After dinner we drove up to the Slainte Wine Bar in Portland, Maine. It’s a cute little bar with lots of comfortable couches, but the other bands were already set up and we had to sort of fit into the crevices – Heather crammed between a drumkit and the piano and me stuffed BEHIND the piano. The opening act was a really cool old-blues-inspired guy with a gret voice and ancient songs and we were the second band… I went up confident but I felt like we lost the audience quickly and ended up pretty awkward. I hope we didn’t come off as too pathetic – I kept tripping over cables and other people’s pedals, couldn’t hear ANYTHING and couldn’t see around the speaker I was sort of BEHIND or the pillar that I was next to and couldn’t step forward because of the piano and couldn’t step backward because of the drumkit… all in all, awkward as Hell. By the end of the set I felt like, well, we hadn’t actually been BOOED but that was about all that could be said about our audience response.

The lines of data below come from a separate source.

(** [for_model]: every layer with a ratio reads the planes of the latest KV source. *)
Definition model_ratio (c : TextConfig) : list Z := compress_ratio c <$> layer_ids (tc_num_hidden_layers c).
Fixpoint model_planes (c : TextConfig) (cur : Z) (ls : list Z) : list Z :=
  match ls with
  | [] => []
  | l :: ls =>
      let r := compress_ratio c l in
      let cur := if is_kv_source c l && negb (r =? 0) then l else cur in
      (if r =? 0 then kNoPlane else cur) :: model_planes c cur ls
  end.
Definition for_model (c : TextConfig) (max_context initial_context : Z) : KvStoreConfig :=
  mkKvConfig (tc_num_hidden_layers c) (tc_sliding_window c) (tc_head_dim c) (tc_index_head_dim c) max_context 32
    8 (tc_index_topk c) initial_context (2 ^ 31)
    (model_planes c kNoPlane (layer_ids (tc_num_hidden_layers c))) (model_ratio c).

Section Config.
Context (c : KvStoreConfig).

Definition per_source : bool := negb (bool_decide (kc_plane_of c = [])).
Definition owner (l : Z) : Z :=
  if kc_layers c <=? l then kNoPlane
  else if per_source then nth (Z.to_nat l) (kc_plane_of c) kNoPlane else l.
Definition plane_ratio (o : Z) : Z :=
  if negb per_source || (Z.of_nat (length (kc_ratio c)) <=? o) then 1
  else Z.max 1 (nth (Z.to_nat o) (kc_ratio c) 0).
Definition owners : list Z := filter (fun l => owner l = l) (layer_ids (kc_layers c)).
Definition rows_for (o positions : Z) : Z := let r := plane_ratio o in u32 (positions + r - 1) / r.
Definition topk_rows : Z := u32 (kc_window c + Z.min (kc_index_topk c) (kc_max_context c)).
Definition window_scales : Z := kc_latent_dim c / kc_scale_block c.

We had a couple of people come up to us throughout the night who said they really Loved us, but it didn’t result in and CD sales and though sometimes I take compliments at face value, sometimes I feel like if you’re REALLY good people might say “you’re amazing” or “I LOVE YOU’RE MUSIC” but they don’t say things like “you did a great job” or other such almost pat-on-the-head type comments. I don’t mean to be cynical, but last night I simply wasn’t feeling the Love from most quarters… there were a couple of heads bobbing and a couple of toes tapping and some finger drumming, but with the exception of our overly-social home audience, I don’t know that I’ve been talked over like that for a long, long time.
The third band, Anna’s Ghost, was beautiful in an Indie girl-rock kind of way – Gabrielle, the singer and guitarist, was passionate and strong. They reminded me of some angry Cranes… but the stars of the show (and this is proper, since it was their CD release) was Bass Box….

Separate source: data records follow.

(** Writes to different regions: each one stands. *)
Lemma region_writes_distinct c os cap bufs (ws : list RWrite) w d : layout_fits c os cap ->
  maps bufs (layout_for c os cap) -> Forall (rw_inside c os cap) ws -> NoDup ((fun w => w.1.1) <$> ws) ->
  w ∈ ws -> w.1.2 <= d < w.1.2 + Z.of_nat (length w.2) ->
  mem_at (layout_for c os cap) (mem_writes (layout_for c os cap) bufs (flat_write c os cap <$> ws))
    (region_off (layout_for c os cap) w.1.1 + d) = w.2 !! Z.to_nat (d - w.1.2).
Proof.
  intros Hf Hb Hws Hnd Hw Hd. apply list_elem_of_split in Hw as (l1 & l2 & ->).
  assert (Hin : inside c os cap w.1.1 d 1).
  { apply Forall_app in Hws as [_ [Hw _]%Forall_cons]. destruct Hw as (? & ? & ? & ?). split_and!; [done|lia..]. }
  apply region_writes_at; [done|done|done|done|done|].
  rewrite fmap_app, fmap_cons in Hnd. apply NoDup_app in Hnd as (_ & _ & [Hn _]%NoDup_cons).
  apply Forall_forall. intros w' Hw' [He _]. apply Hn, list_elem_of_fmap. by exists w'.
Qed.

Lemma plane_regions (f g : Z -> Z) m hws :
  let rs := (mjoin (imap (fun oi hw => [(RCmp (m + oi), f hw); (RIdx (m + oi), g hw)]) hws)).*1 in
  NoDup rs /\ forall r, r ∈ rs -> exists i, (m <= i)%nat /\ (r = RCmp i \/ r = RIdx i).
Proof.
  revert m. induction hws as [|hw hws IH]; intros m; [split; [constructor|intros r Hr; by apply elem_of_nil in Hr]|].
  specialize (IH (S m)). cbn zeta in *. cbn [imap].
  rewrite (imap_ext _ (fun oi hw => [(RCmp (S m + oi), f hw); (RIdx (S m + oi), g hw)]) hws)
    by (intros i x _; cbn; by rewrite Nat.add_succ_r).
  destruct IH as [Hn Hin]. unfold mjoin in *. cbn [list_join app fmap list_fmap fst]. rewrite Nat.add_0_r. split.
  - constructor; [|constructor; [|exact Hn]].
    + rewrite elem_of_cons. intros [?|(i & Hi & [Hr|Hr])%Hin]; [done|simplify_eq; lia|done].
    + intros (i & Hi & [Hr|Hr])%Hin; [done|simplify_eq; lia].
  - intros r. rewrite !elem_of_cons. intros [->|[->|(i & Hi & Hr)%Hin]]; [exists m; auto|exists m; auto|exists i; split; [lia|done]].
Qed.

Section Live.
Context (k : KvStore) (Hk : kv_ok k).
#[local] Abbreviation c := (k_cfg k).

Holy shit – this was a new sound to me. Hard to explain (I’ve been wanting to book shows with them since the moment they hit their first chord and I’ve been TRYING to come up with a good description…) – Tom Waitsian dark waltzes mixed with Indie march, beat box and bass and the best male vocalist that I’ve heard in recent memory. This was really, really cool noise. It takes a LOT to make me excited about another band after my ego has so recently and so thoroughly been trashed, but Bass Box had me quivering.
Later, I was merely shivering. I hate camping. There were pine needles in my toothbrush and some angry insects that were apparently noisily pissed about oxygen being in the local atmosphere. The trees kept dropping stuff on us and it was COLD as Hell and camping is for LOVERS. It’s smoochin weather and I gots no lips to call my own! Except my own… and they don’t count. I should’ve pulled out my charm reserves last night and left Heather to camp on her ownsome and found myself a nice local to stay with. My personal rules of no one-night-stands and not picking up people at shows might go out the window when there are tents and mosquitos involved.